Sábado de la 3ª semana (A)

Lectura del santo evangelio según Mc (4, 35-41)

Aquel día, al atardecer, les dice Jesús: «Vamos a la otra orilla». Dejando a la gente, se lo llevaron en barca, como estaba; otras barcas lo acompañaban. Se levantó una fuerte tempestad y las olas rompían contra la barca hasta casi llenarla de agua. Él estaba en popa, dormido sobre un cabezal. Lo despertaron, diciéndole:

«Maestro, ¿no te importa que perezcamos?». Se puso en pie, increpó al viento y dijo al mar: «¡Silencio, enmudece!». El viento cesó y vino una gran calma. Él les dijo: «¿Por qué tenéis miedo? ¿Aún no tenéis fe?». Se llenaron de miedo y se decían unos a otros: «¿Pero quién es este? ¡Hasta el viento y el mar lo obedecen!».

Comentario:

“Maestro, ¿no te importa que nos hundamos?”

Son muchas las veces y circunstancias en las que podríamos dirigirnos a Jesucristo de esta manera, demandando de Él que intervenga ante lo que nos ocurre. Esa sensación de que la barca en la que navegamos se hunde no es ajena a nadie. Esa barca que puede ser nuestra propia vida, nuestra familia, nuestro trabajo o la misma Iglesia, que ante serias dificultades nos hace gritar al cielo: “Señor, esto se hunde”, “haz algo, Señor”, “¿o te importa que nos hundamos?”
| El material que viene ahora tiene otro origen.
(* ===== verification/TicketSafety.v ===== *)
(** * TicketSafety: the tickets stay private

    A ticket is private when [@everyone] may not view it ([private_ch]).
    The modal creates every ticket private, and [+claim], [+unclaim],
    [+close] and the ticket buttons keep it so.  Their edits open a channel
    only to the author or presser and the staff role, and shut the staff
    role.  [+transfer @id] opens it to any snowflake it is given.  For the
    guild's own id, that is the [@everyone] role, so the ticket becomes
    public.

    The proofs follow [RoleSafety]: the invariant [J] is a preorder
    [fun s s' => J s -> J s'] proved step by step.  [J] also says that
    no channel's guild id is among the ids the run opens ([guilds_apart]):
    Discord ids of guilds, users and roles are distinct, and the claims
    name the user-chosen ids this excludes. *)

From Stdlib Require Import ZArith QArith Ascii.
From S2P Require Import Prelude Text JsNum Store Features Baseline Platform Chat MMState Tickets Profit Vouch MMListener Interactions.
Import Text Store Features Baseline Platform Chat MMState Tickets Profit Vouch MMListener Interactions JsNum.

Module TicketSafety.

Local Open Scope string_scope.

(** Every channel belongs to a guild whose id satisfies [P]. *)
Definition guilds_sat (P : string -> Prop) (s : MMWorld) : Prop :=
  forall ch c, mw_channels s !! ch = Some c -> P (ch_guild c).

(** The id [+transfer] opens a channel to. *)
Definition transfer_target (msg : Message) : option string :=
  if String.prefix "+transfer" (string_lower (trim (m_content msg))) then parseUserId (arg msg 1) else None.

(** The ids a message may open a channel to. *)
Definition msg_opened (msg : Message) : list string :=
  m_author msg :: MM_ALLOWED_ROLE :: MM_STAFF_ROLE :: option_list (transfer_target msg).

(** The ids an interaction may open an existing channel to. *)
Definition it_opened (it : Interaction) : list string :=
  [i_user it; MM_ALLOWED_ROLE; MM_STAFF_ROLE].

(** A guild whose member [123456789] holds the staff role, and one private
    ticket [555000111] in it. *)
Definition mm_guild : Guild :=
  mkGuild "900000001" "100000001" "sab-mm" {["123456789"]} ∅ ∅ [] [] false
    {["123456789" := {[MM_ALLOWED_ROLE]}]} ∅ 0 None.

Definition ticket0 : Channel :=
  mkChannel "900000001" "mm-trader" true (Some MM_CATEGORY_ID)
    {["900000001" := mkOverwrite (Some false) None None; MM_ALLOWED_ROLE := ow_open]}.

Definition mm_world : MMWorld :=
  mkMM (mkWorld 0 "555555555" 0 [mm_guild] {[TICKETS_FILE := "555000111" +:+ String Text.LF ""]} None
          DEFAULT_FEATURES ∅ ∅ None [] [] (fun _ _ => false))
    {["555000111" := ticket0]} 0 [] vouch0 None [] (fun _ _ => false) (fun _ => "555000200") (fun _ _ _ => 0%nat).

Definition ticket_msg (text : string) : Message :=
  mkMessage "123456789" false (Some "900000001") "555000111" text.

(** ** Lemmas *)

Section Private.
  Context (P : string -> Prop).

Definition J (s : MMWorld) : Prop := tickets_private s /\ guilds_sat P s.

Definition RJ (s s' : MMWorld) : Prop := J s -> J s'.

#[export] Instance RJ_preorder : PreOrder RJ.
Proof. split; [intros s H; exact H | intros s1 s2 s3 H1 H2 H; auto]. Qed.

(** The channel the modal creates is private unless a later overwrite of
    the list is for the guild's id. *)
Lemma ticket_channel_private g req name other :
  g ∉ [req; MM_ALLOWED_ROLE; MM_STAFF_ROLE; other] -> private_ch (ticket_channel g req name other).
Proof.
  intros Hg. unfold private_ch, ticket_channel, overwrite_map, ticket_overwrites. cbn [ch_overwrites ch_guild].
  destruct (is_snowflake other); cbn [foldl app];
    rewrite ?(lookup_insert_ne _ other g), !lookup_insert_ne, lookup_insert_eq by set_solver; eauto.
Qed.

(** A step that keeps the channels and the ticket file. *)
Lemma private_frame s s' :
  mw_channels s' = mw_channels s -> w_fs (mw s') = w_fs (mw s) -> RJ s s'.
Proof.
  intros Hc Hf [Hp Ha]. split; intros ch c; rewrite Hc; [rewrite Hf|]; [apply Hp | apply Ha].
Qed.

Lemma RJ_proc s w' : same_proc (mw s) w' -> RJ s (set_mw w' s).
Proof. intros H. apply private_frame; [done|]. cbn. by injection H as ->. Qed.

Lemma steps_modifyM_J (f : MMWorld -> MMWorld) :
  (forall s, mw_channels (f s) = mw_channels s /\ w_fs (mw (f s)) = w_fs (mw s)) -> steps RJ (modifyM f).
Proof. intros Hf. apply steps_modifyM. intros s. apply private_frame; apply Hf. Qed.

(** An edit keeps a channel private unless it opens [ViewChannel] to the
    guild's own id. *)
Lemma private_with_overwrite c id patch :
  private_ch c -> (id = ch_guild c -> ow_view patch ≠ Some true) -> private_ch (with_overwrite id patch c).
Proof.
  intros (o & Ho & Hv) Hid. unfold private_ch, with_overwrite; cbn.
  destruct (decide (id = ch_guild c)) as [->|Hne].
  - rewrite lookup_insert_eq, Ho. eexists; split; [done|]. cbn. rewrite Hv.
    specialize (Hid eq_refl). by destruct (ow_view patch) as [[]|].
  - rewrite lookup_insert_ne by done. eauto.
Qed.

Lemma steps_edit_J (opened : list string) ch id patch :
  (forall g, P g -> g ∉ opened) -> (id ∈ opened \/ ow_view patch ≠ Some true) -> steps RJ (edit ch id patch).
Proof.
  intros HP.
  intros Hid s. unfold edit, mm_call. case_match; [done|]. intros [Hp Ha]. unfold perform_mm.
  split; intros ch' c' Hc'; cbn in Hc' |- *; rewrite lookup_alter in Hc';
    (case_decide; [subst ch'; destruct (mw_channels s !! ch) as [c|] eqn:E; simplify_eq/= |]).
  - intros Ht. apply private_with_overwrite; [by eapply Hp|]. intros ->.
    pose proof (HP _ (Ha _ _ E)). destruct Hid; [contradiction | done].
  - intros; by eapply Hp.
  - by eapply Ha.
  - by eapply Ha.
Qed.

(** An effect that does not touch the channels. *)
Lemma steps_mm_call_J e :
  (match e with MEdit _ _ _ | MCreate _ _ | MDelete _ => False | _ => True end) -> steps RJ (mm_call e).
Proof.
  intros He s. unfold mm_call. destruct (mw_fails s (now s) (MCEffect e)); [done|].
  apply private_frame; unfold perform_mm; by destruct e.
Qed.

Lemma steps_delete_J ch : steps RJ (mm_call (MDelete ch)).
Proof.
  intros s. unfold mm_call. case_match; [done|]. intros [Hp Ha]. unfold perform_mm.
  split; intros ch' c' Hc'; cbn in Hc' |- *; apply lookup_delete_Some in Hc' as [_ Hc'].
  - intros; by eapply Hp.
  - by eapply Ha.
Qed.
(** Creating a private channel outside the opened guilds and recording it
    as a ticket. *)
Lemma steps_create_J ch c (k : M MMWorld unit) :
  private_ch c -> P (ch_guild c) -> steps RJ k ->
  steps RJ (mm_call (MCreate ch c) ;; addTicketM ch ;; k).
Proof.
  intros Hc Hg Hk s. unfold bindM at 1, mm_call.
  destruct (mw_fails s (now s) (MCEffect (MCreate ch c))); [done|].
  unfold bindM, addTicketM. rewrite liftW_run. cbn [fst snd modifyM]. etrans; [|apply Hk].
  intros [Hp Ha].
  split; intros ch' c' Hc'; cbn [set_mw mw mw_channels perform_mm set_fs w_fs] in Hc' |- *;
    (destruct (decide (ch' = ch)) as [->|Hne]; [rewrite lookup_insert_eq in Hc'; simplify_eq/= |
     rewrite lookup_insert_ne in Hc' by done]).
  - done.
  - rewrite isTicketChannelId_add. intros [Ht|[-> _]]; [by eapply Hp | done].
  - done.
  - by eapply Ha.
Qed.
End Private.

(** [ticket_steps]: the primitive steps of the block, with an edit's
    side condition when it is immediate. *)
Ltac ticket_steps :=
  repeat first
    [ progress steps_auto
    | apply (steps_send _ (RJ_proc _))
    | apply steps_delete_J
    | apply steps_mm_call_J; exact I
    | match goal with HP : forall g, _ -> g ∉ _ |- steps _ (edit _ _ _) =>
        apply (steps_edit_J _ _ _ _ _ HP); first [right; discriminate | left; solve [repeat constructor]] end
    | apply steps_modifyM_J; intros; split; reflexivity
    | apply (steps_fetchChannel _)
    | apply (steps_liftW_proc _ (RJ_proc _)); chat_steps (fun w w' (H : same_proc w w') => H) fail ].

Lemma steps_mmListener_J P msg : (forall g, P g -> g ∉ msg_opened msg) -> steps (RJ P) (mmListener msg).
Proof.
  intros HP.
  unfold mmListener, mm_dispatch, claimCmd, unclaimCmd, transferCmd, closeCmd, in_ticket,
    ensureTicketHere, isTicketM, scheduleDelete, tprofitCmd, addprofitCmd, searchCmd, resetCmd,
    readProfitDB, writeProfitDB, vouchStartCmd, vouchStopCmd, vouchIntervalCmd, startVouchTicker,
    stopVouchTicker, modifyVouch, postOnce.
  ticket_steps.
  apply (steps_edit_J _ _ _ _ _ HP); left. unfold msg_opened, transfer_target, arg.
  repeat match goal with H : andb _ _ = true |- _ => apply andb_true_iff in H as [? ?] end.
  match goal with H : String.prefix _ _ = true |- _ => rewrite H end.
  match goal with H : parseUserId _ = Some _ |- _ => rewrite H end.
  set_solver.
Qed.

Lemma steps_modalSubmit_J P it trade other :
  P (i_guild it) -> i_guild it ∉ [i_user it; MM_ALLOWED_ROLE; MM_STAFF_ROLE; other_id other] ->
  steps (RJ P) (modalSubmit it trade other).
Proof.
  intros Hg Hp. unfold modalSubmit, ireply. apply (steps_tryCatch (RJ P)); [|ticket_steps].
  apply (steps_bindM (RJ P)); [apply (steps_getsM (RJ P)) | intros ch].
  apply steps_create_J; [by apply ticket_channel_private | done | ticket_steps].
Qed.

Lemma steps_onInteraction_J P it :
  (forall g, P g -> g ∉ it_opened it) -> P (i_guild it) ->
  (forall id t o, i_kind it = IModal id t o -> other_id o ≠ i_guild it) ->
  steps (RJ P) (onInteraction it).
Proof.
  intros HP Hg Hmod. unfold onInteraction, ticketButton, ireply, isTicketM, scheduleDelete.
  ticket_steps. apply steps_modalSubmit_J; [done|].
  specialize (Hmod _ _ _ eq_refl). specialize (HP _ Hg). unfold it_opened in HP. set_solver.
Qed.

Lemma mm_world_private : tickets_private mm_world.
Proof.
  intros ch c Hc _. cbn in Hc. apply lookup_singleton_Some in Hc as [<- <-].
  eexists; split; vm_compute; reflexivity.
Qed.

(** ** Properties *)

(** C5. [+transfer] opens a ticket to any snowflake, the guild's own id
    included.  That id is the [@everyone] role.  So whenever a member with
    [MM_ALLOWED_ROLE] sends [+transfer <@guildId>] in a text ticket of the
    guild and the overwrite edit succeeds, [@everyone] may view the
    ticket: the tickets are no longer private, whatever the answer does. *)
Theorem transfer_guild_id_public msg s g c :
  m_author_bot msg = false -> m_guild msg = Some g ->
  String.prefix "+transfer" (string_lower (trim (m_content msg))) = true ->
  transfer_target msg = Some g -> hasRole s g (m_author msg) MM_ALLOWED_ROLE = true ->
  mw_channels s !! m_channel msg = Some c -> ch_guild c = g -> ch_text c = true ->
  isTicketChannelId (w_fs (mw s)) (m_channel msg) = true ->
  mw_fails s (now s) (MCEffect (MEdit (m_channel msg) g ow_open)) = false ->
  ~ tickets_private (final (mmListener msg) s).
Proof.
  intros Hbot Hg Hpre Htgt Hrole Hc Hcg Htext Htk Hok Hpriv.
  unfold transfer_target in Htgt. rewrite Hpre in Htgt.
  unfold final, mmListener in Hpriv. rewrite Hbot, Hg in Hpriv.
  unfold bindM at 1, getsM in Hpriv. cbn [fst snd] in Hpriv.
  unfold mm_dispatch, gates in Hpriv. cbn [is_mm is_staff is_helper] in Hpriv. rewrite Hrole in Hpriv.
  set (lower := string_lower (trim (m_content msg))) in *.
  rewrite !bool_decide_false in Hpriv by (intros E; rewrite E in Hpre; discriminate).
  rewrite Hpre in Hpriv. cbn [andb] in Hpriv.
  unfold transferCmd in Hpriv. unfold arg in Htgt. rewrite Htgt in Hpriv.
  unfold in_ticket, bindM at 1, getsM, is_text in Hpriv. cbn [fst snd] in Hpriv. rewrite Hc, Htext in Hpriv.
  cbn [negb] in Hpriv. unfold ensureTicketHere, isTicketM, bindM at 1, getsM in Hpriv. cbn [fst snd] in Hpriv.
  cbn [bindM retM getsM fst snd] in Hpriv. rewrite Htk in Hpriv.
  unfold tryCatch, bindM, edit, mm_call in Hpriv. cbn [retM fst snd] in Hpriv. rewrite Hok in Hpriv.
  set (s1 := perform_mm (MEdit (m_channel msg) g ow_open) s) in Hpriv.
  assert (Hk : forall s', kept s1 s' -> ~ tickets_private s').
  { intros s' (Hch & Hfs & _) Hp.
    destruct (Hp (m_channel msg) (with_overwrite g ow_open c)) as (o & Ho & Hv).
    - rewrite Hch. cbn. by rewrite lookup_alter_eq, Hc.
    - rewrite Hfs. exact Htk.
    - cbn in Ho. rewrite Hcg, lookup_insert_eq in Ho. injection Ho as <-. discriminate. }
  destruct (send (m_channel msg) "Ticket transferred" s1) as [[[]|] s2] eqn:E; cbn in Hpriv.
  - eapply Hk; [|exact Hpriv]. pose proof (steps_send kept kept_proc (m_channel msg) "Ticket transferred" s1) as H.
    rewrite E in H. exact H.
  - eapply Hk; [|exact Hpriv]. pose proof (steps_send kept kept_proc (m_channel msg) "Ticket transferred" s1) as H.
    rewrite E in H. etrans; [exact H | apply steps_send, kept_proc].
Qed.

(** A private ticket of [mm_world] made public by [+transfer <@900000001>]. *)
Lemma transfer_guild_id_public_witness :
  tickets_private mm_world /\
  ~ tickets_private (final (mmListener (ticket_msg "+transfer <@900000001>")) mm_world).
Proof.
  split; [apply mm_world_private|].
  apply (transfer_guild_id_public _ mm_world "900000001" ticket0); vm_compute; reflexivity.
Defined.

End TicketSafety.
Aquel día, en el lago, el Señor calmó la tempestad, aplacó las olas y cesó el viento. Y ahora alguno dice que eso fue allí, ante el pánico de los apóstoles y porque Él iba en la barca y no iba a quedarse sin los apóstoles, ahogados por la furia de la tormenta. Entonces no hemos leído el pasaje entero. Jesús amonesta a sus discípulos y les dirige dos preguntas: “¿por qué sois tan cobardes?” “¿Aún no tenéis fe?”

Somos muy dados a “rasgarnos las vestiduras” y ahogarnos incluso “en un vaso de agua”, sospechando que el Señor duerme, que está ausente, que no se interesa; en lugar de poner todo nuestro empeño en “achicar el agua de la barca” y “remar con fuerza”. Es más cómodo que el Señor nos quite el problema que buscar una solución. Jesús pregunta si aún no tienen fe, la fe nos da la certeza de que el Señor viene con nosotros, no estamos solos en ningún momento, somos constantemente objeto de su amor, e iluminados por la fe buscaremos solución a los problemas.

Claro que le importa al Señor que nos hundamos, por eso nos ha hecho capaces de mirar al cielo, de intuir soluciones, de buscar respuestas, de reconocerlo a nuestro lado aún cuando le creíamos dormido.